Updated: Jul 8
I still remember one of my little league coach’s favorite expressions when I was pitching. Any time I got into a situation that was stressful (runners on base, game on the line, etc.) he would yell, “Relax, just throw strikes.” I remember when he first said that I would look inward and say, “Alright I just need to relax and I will be fine”. Then I would be so focused on relaxing that the batter would hit a double and the runners would score. I eventually started tuning my coach out and performed much better. I figured that relaxing was the last thing that I needed to do for better results.
So naturally I am writing this to tell you that relaxation is one of the under-appreciated keys to moving better.
Funny how life comes full circle like that.
I won’t be talking about performance on the field, as that is a completely different beast that involves mental skills and practice, which is beyond the scope of this post. For reference, relaxation can be helpful on the field, as Alex Rodriguez talked about in this Sports Illustrated article.
What I want to focus on involves relaxation as it relates to movement quality and ease. It makes sense that relaxing can help with movement. Try flexing your biceps as hard as you can and, while flexing, extend your elbow. It is very hard to move a muscle that is tight and engaged. The questions becomes: how can we relax our muscles to allow for effective movement, without it becoming a no bones day?
There are three main strategies that I utilize with clients for improved mobility and relaxation: confronting fears, breathing patterns, and getting stronger. Let’s look at each one.

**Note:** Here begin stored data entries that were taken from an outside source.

(* ===== verification/AgentRecovery.v ===== *)
(** The recovery entries of the host agent for a software job whose lease was lost: the
    terminal-only recovery of a claim that never reached the executor
    ([software_claim_recovery.go], [software_claim_recovery_receipt.go],
    [software_claim_recovery_intent.go], [software_claim_recovery_history_store.go]) and
    the reconciliation of a saved plan ([software_plan_recovery.go]), with the journal's
    two adoptions of a recovered lease ([software_journal_binding.go]). *)
From Stdlib Require Import Ascii String ZArith Lia.
From stdpp Require Import base decidable list strings gmap.
From S2P Require Import Prelude Strings Regexp Patterns Effects Sha256 Json SelfUpdateState SelfUpdateGrant PlanDigest Release Jobs Journal Grants AgentPolicy AgentClaims RecoveryIntent AgentWorld AgentExecution.

Open Scope string_scope.

(** The text an operator sees when a claim's outcome is not known. *)
Definition softwareClaimRecoveryGenerationRereadError : failure :=
  Failed "software claim recovery claim outcome is uncertain; reread only this job's current lease generation and supply that exact value with --confirm-current-generation to recover-software-claim; the durable intent remains".

Definition softwarePlanRecoveryGenerationRereadError : failure :=
  Failed "saved software recovery claim outcome is uncertain; reread only this job's current lease generation and supply that exact value to recover-software-plan; the original cursor and plan remain".

(** A process that has not opened the journal. *)
Definition no_journal `{PortContracts} : journal := Journal Data.initial ∅ (Some "journal is not open").
(* ===== verification/PyText.v ===== *)
(** * PyText: the Python string operations the services use

    Lower-casing, whitespace splitting and stripping, [repr] of strings and of
    lists of strings, and the [.2f] format.  Strings are lists of characters;
    the functions are those of Python on ASCII text. *)

From Stdlib Require Import ZArith Lia Ascii String List QArith.
From stdpp Require Import base list strings pretty.
From S2P Require Import Prelude PyTime.

Open Scope string_scope.
Open Scope list_scope.
Open Scope Z_scope.

Definition code (c : ascii) : Z := Z.of_N (N_of_ascii c).

Definition chr (n : Z) : ascii := ascii_of_N (Z.to_N n).

Definition char_lower (c : ascii) : ascii :=
  if (65 <=? code c) && (code c <=? 90) then chr (code c + 32) else c.

Fixpoint str_map (f : ascii -> ascii) (s : string) : string :=
  match s with
  | EmptyString => EmptyString
  | String c s' => String (f c) (str_map f s')
  end.

Definition str_lower (s : string) : string := str_map char_lower s.

Definition char_upper (c : ascii) : ascii :=
  if (97 <=? code c) && (code c <=? 122) then chr (code c - 32) else c.

Definition str_upper (s : string) : string := str_map char_upper s.

(** [c.isspace()] *)
Definition is_space (c : ascii) : bool :=
  let n := code c in (n =? 32) || ((9 <=? n) && (n <=? 13)) || ((28 <=? n) && (n <=? 31)).

(** [s.split()]: the maximal runs of other characters; [acc] is the current run. *)
Fixpoint split_from (acc : string) (s : string) : list string :=
  match s with
  | EmptyString => if str_truthy acc then [acc] else []
  | String c s' =>
      if is_space c then (if str_truthy acc then [acc] else []) ++ split_from EmptyString s'
      else split_from (acc +:+ String c EmptyString) s'
  end.

Definition str_split (s : string) : list string := split_from EmptyString s.

Fixpoint str_join (sep : string) (l : list string) : string :=
  match l with
  | [] => EmptyString
  | [x] => x
  | x :: l' => x +:+ sep +:+ str_join sep l'
  end.

(** [s.strip() == EmptyString] *)
Fixpoint is_blank (s : string) : bool :=
  match s with
  | EmptyString => true
  | String c s' => is_space c && is_blank s'
  end.

(** [s.strip()] *)
Fixpoint lstrip (s : string) : string :=
  match s with
  | EmptyString => EmptyString
  | String c s' => if is_space c then lstrip s' else s
  end.

Fixpoint rstrip (s : string) : string :=
  match s with
  | EmptyString => EmptyString
  | String c s' =>
      match rstrip s' with
      | EmptyString => if is_space c then EmptyString else String c EmptyString
      | r => String c r
      end
  end.

Definition str_strip (s : string) : string := rstrip (lstrip s).

(** [s.split(sep)] for a one-character separator. *)
Fixpoint split_on (sep : ascii) (s : string) : list string :=
  match s with
  | EmptyString => [EmptyString]
  | String c s' =>
      if Ascii.eqb c sep then EmptyString :: split_on sep s'
      else match split_on sep s' with
           | x :: l => String c x :: l
           | [] => [String c EmptyString]
           end
  end.

(** [p in s] *)
Fixpoint str_contains (p s : string) : bool :=
  starts_with p s || match s with EmptyString => false | String _ s' => str_contains p s' end.

Example strip_ex : map str_strip (split_on "," " ada, bob ,") = ["ada"; "bob"; ""].
Proof. reflexivity. Qed.

(** ** [repr] *)

Definition SQUOTE : ascii := "'"%char.
Definition DQUOTE : ascii := chr 34.
Definition BACKSLASH : ascii := chr 92.

Fixpoint str_has (c : ascii) (s : string) : bool :=
  match s with
  | EmptyString => false
  | String c' s' => Ascii.eqb c c' || str_has c s'
  end.

Definition hex_digit (n : Z) : ascii := if n <? 10 then chr (48 + n) else chr (87 + n).

Definition escape_char (q c : ascii) : string :=
  if Ascii.eqb c q || Ascii.eqb c BACKSLASH then String BACKSLASH (String c EmptyString)
  else if code c =? 9 then String BACKSLASH "t"
  else if code c =? 10 then String BACKSLASH "n"
  else if code c =? 13 then String BACKSLASH "r"
  else if (code c <? 32) || (code c =? 127) then
    String BACKSLASH (String "x"%char (String (hex_digit (code c / 16)) (String (hex_digit (code c mod 16)) EmptyString)))
  else String c EmptyString.

Fixpoint escape (q : ascii) (s : string) : string :=
  match s with
  | EmptyString => EmptyString
  | String c s' => escape_char q c +:+ escape q s'
  end.

Definition py_repr (s : string) : string :=
  let q := if str_has SQUOTE s && negb (str_has DQUOTE s) then DQUOTE else SQUOTE in
  String q (escape q s +:+ String q EmptyString).

(** [repr] of a list of strings *)
Definition py_repr_list (l : list string) : string := "[" +:+ str_join ", " (map py_repr l) +:+ "]".

Definition py_bool (b : bool) : string := if b then "True" else "False".

(** ** The format [.2f]: round half to even on the exact value *)

Definition round_half_even (n d : Z) : Z :=
  let q := n / d in let r := n mod d in
  if 2 * r <? d then q else if d <? 2 * r then q + 1 else if Z.even q then q else q + 1.

Definition fmt2 (q : Q) : string :=
  let k := round_half_even (Z.abs (Qnum q) * 100) (Zpos (Qden q)) in
  (if Qnum q <? 0 then "-" else EmptyString) +:+ pretty (k / 100) +:+ "." +:+ pad 2 (k mod 100).

Example py_repr_ex : py_repr "it's" = String DQUOTE ("it's" +:+ String DQUOTE EmptyString).
Proof. reflexivity. Qed.

Example fmt2_ex : map fmt2 [(1 # 2)%Q; (1 # 8)%Q; (999 # 1000)%Q] = ["0.50"; "0.12"; "1.00"].
Proof. reflexivity. Qed.

Example split_ex : str_split " Ada   Lovelace " = ["Ada"; "Lovelace"].
Proof. reflexivity. Qed.

Lemma str_app_assoc (a b c : string) : (a +:+ b) +:+ c = a +:+ b +:+ c.
Proof. induction a as [|ch a IH]; [done|]. exact (f_equal (String ch) IH). Qed.

Lemma str_len_app (a b : string) : String.length (a +:+ b) = (String.length a + String.length b)%nat.
Proof. induction a as [|c a IH]; simpl; [done|]. by rewrite IH. Qed.

Lemma str_app_nil s : s +:+ EmptyString = s.
Proof. induction s as [|c s IH]; [done|]. exact (f_equal (String c) IH). Qed.

Lemma str_app_cons c a b : String c a +:+ b = String c (a +:+ b).
Proof. done. Qed.

Lemma str_has_app c a b : str_has c (a +:+ b) = str_has c a || str_has c b.
Proof. induction a as [|x a IH]; [done|]. rewrite str_app_cons. cbn [str_has]. by rewrite IH, orb_assoc. Qed.

(** ** String order *)

(** [int(s)] of a decimal literal: optional blanks and sign, digits with single
    underscores between them; [None] where it raises [ValueError]. *)
Fixpoint digits_value (acc : Z) (after_digit : bool) (s : string) : option Z :=
  match s with
  | EmptyString => if after_digit then Some acc else None
  | String c s' =>
      if (48 <=? code c) && (code c <=? 57) then digits_value (10 * acc + (code c - 48)) true s'
      else if (code c =? 95) && after_digit then digits_value acc false s'
      else None
  end.

Definition py_int (s : string) : option Z :=
  match str_strip s with
  | String "-" s' => option_map Z.opp (digits_value 0 false s')
  | String "+" s' => digits_value 0 false s'
  | s' => digits_value 0 false s'
  end.

Example py_int_ex : map py_int [" 1_000 "; "-7"; "5x"; ""; "_1"; "1__0"] =
  [Some 1000; Some (-7); None; None; None; None].
Proof. reflexivity. Qed.

(** Whether [float(s)] of a string succeeds: blanks around an optional sign and a
    number, an infinity or a NaN; single underscores may stand between digits. *)
Definition is_digit (c : ascii) : bool := (48 <=? code c) && (code c <=? 57).

(** What follows the digits at the start of [s]. *)
Fixpoint after_digits (s : string) : string :=
  match s with
  | String c s' =>
      if is_digit c then after_digits s'
      else if code c =? 95 then
        match s' with String d _ => if is_digit d then after_digits s' else s | EmptyString => s end
      else s
  | EmptyString => EmptyString
  end.

Definition starts_digit (s : string) : bool :=
  match s with String c _ => is_digit c | EmptyString => false end.

(** Nothing, or an exponent and nothing else. *)
Definition exponent_ok (s : string) : bool :=
  match s with
  | EmptyString => true
  | String c s' =>
      if (code c =? 101) || (code c =? 69) then
        let s' := match s' with String d t => if (code d =? 43) || (code d =? 45) then t else s' | EmptyString => s' end in
        starts_digit s' && String.eqb (after_digits s') EmptyString
      else false
  end.

Definition number_ok (s : string) : bool :=
  let point (t : string) := match t with String "." t' => Some t' | _ => None end in
  if starts_digit s then
    let rest := after_digits s in
    match point rest with
    | Some frac => exponent_ok (if starts_digit frac then after_digits frac else frac)
    | None => exponent_ok rest
    end
  else match point s with
       | Some frac => starts_digit frac && exponent_ok (after_digits frac)
       | None => false
       end.

Definition float_ok (s : string) : bool :=
  let s := str_strip s in
  let s := match s with String c t => if (code c =? 43) || (code c =? 45) then t else s | EmptyString => s end in
  str_in (str_lower s) ["inf"; "infinity"; "nan"] || number_ok s.

Example float_ok_ex : map float_ok [" -1_0.5e+3 "; "5."; ".5"; "NaN"; "1_"; "1__0"; "."; "1e"; "+"; "0x1"; ""] =
  [true; true; true; true; false; false; false; false; false; false; false].
Proof. reflexivity. Qed.

Lemma ascii_compare_code a b : Ascii.compare a b = Z.compare (code a) (code b).
Proof. unfold Ascii.compare, code. by rewrite N2Z.inj_compare. Qed.

Lemma string_leb_cons a s b t :
  String.leb (String a s) (String b t) = (code a <? code b) || ((code a =? code b) && String.leb s t).
Proof.
  unfold String.leb. cbn [String.compare]. rewrite ascii_compare_code.
  destruct (Z.compare_spec (code a) (code b)) as [E|E|E].
  - rewrite E, Z.ltb_irrefl, Z.eqb_refl. done.
  - by rewrite (proj2 (Z.ltb_lt _ _) E).
  - rewrite (proj2 (Z.ltb_ge _ _)), (proj2 (Z.eqb_neq _ _)); [done|lia|lia].
Qed.

Lemma code_inj a b : code a = code b -> a = b.
Proof.
  unfold code. intros H%N2Z.inj. rewrite <- (ascii_N_embedding a), <- (ascii_N_embedding b).
  by rewrite H.
Qed.

Lemma string_leb_trans s t u :
  String.leb s t = true -> String.leb t u = true -> String.leb s u = true.
Proof.
  revert t u. induction s as [|a s IH]; intros [|b t] [|c u]; try done.
  rewrite !string_leb_cons, !orb_true_iff, !andb_true_iff, !Z.ltb_lt, !Z.eqb_eq.
  intros [?|[? ?]] [?|[? ?]]; [left; lia|left; lia|left; lia|right]. split; [lia|eauto].
Qed.

Lemma string_leb_total s t : String.leb s t = true \/ String.leb t s = true.
Proof.
  revert t. induction s as [|a s IH]; intros [|b t]; [by left|by left|by right|].
  rewrite !string_leb_cons, !orb_true_iff, !andb_true_iff, !Z.ltb_lt, !Z.eqb_eq.
  destruct (Z.lt_trichotomy (code a) (code b)) as [?|[E|?]]; [auto| |auto].
  rewrite E. destruct (IH t); auto.
Qed.

Lemma string_leb_antisym s t : String.leb s t = true -> String.leb t s = true -> s = t.
Proof.
  revert t. induction s as [|a s IH]; intros [|b t]; try done.
  rewrite !string_leb_cons, !orb_true_iff, !andb_true_iff, !Z.ltb_lt, !Z.eqb_eq.
  intros [?|[? ?]] [?|[? ?]]; try lia. f_equal; [by apply code_inj|auto].
Qed.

First there is confronting fears. This sounds dramatic, but what I mean is answering questions from clients that come to me in pain. When you are experiencing pain, it is natural to be fearful. After all, pain is uncomfortable for a reason. If you were a caveman and something wanted to eat you, then you should be afraid of it. Cavemen who weren’t afraid of things probably died. Unfortunately, our bodies can overreact to pain sometimes and have trouble turning off the nerves that are sending pain signals.
If you are interested, there is an excellent video by a researcher named Lorimer Moseley on Youtube about pain science. It is only 15 minutes and I would highly recommend it, as he is extremely entertaining and knowledgeable.
Moseley discusses the fear of a snake causes his body to react to a light brush as if he was bitten again. Now, I am guessing that you have not been bitten by a snake, but imagine that you bend over to pick something up and feel sharp pain in your back. Once you recover from your pain, you will be hesitant to pick something up again. After all, the last time you did that it hurt. Eventually you convince yourself to pick something up, but your back remembers the pain and when you bend at the exact angle where you were before then the pain reappears.
What do you do? Never pick something up again? You would be surprised how many people choose this option and are then surprised when their pain persists. Maybe you become “smarter” about your bending and start to squat down a lot more, keep your spine in neutral, and lift much more carefully. That seems like the smart thing to do, in fact a physical therapist may have told you to do that.
Let me throw a curveball at you. A study in 2020 looked at 8 other studies of people with low back pain and how they lifted. The studies showed that people with low back pain tend to “move slower, stiffer, and with a deeper knee bend than pain-free people”(1)
This makes no sense. Why do the people with “safer” lifting techniques have back pain?
Should we all start lifting with bad mechanics?
I would say maybe. I have worked with a lot of clients with chronic low back pain. It is fascinating to watch them move because many of them are incapable of lifting with poor mechanics. They maintain such stiffness and rigidity that they cannot move their back unless it is as one unit.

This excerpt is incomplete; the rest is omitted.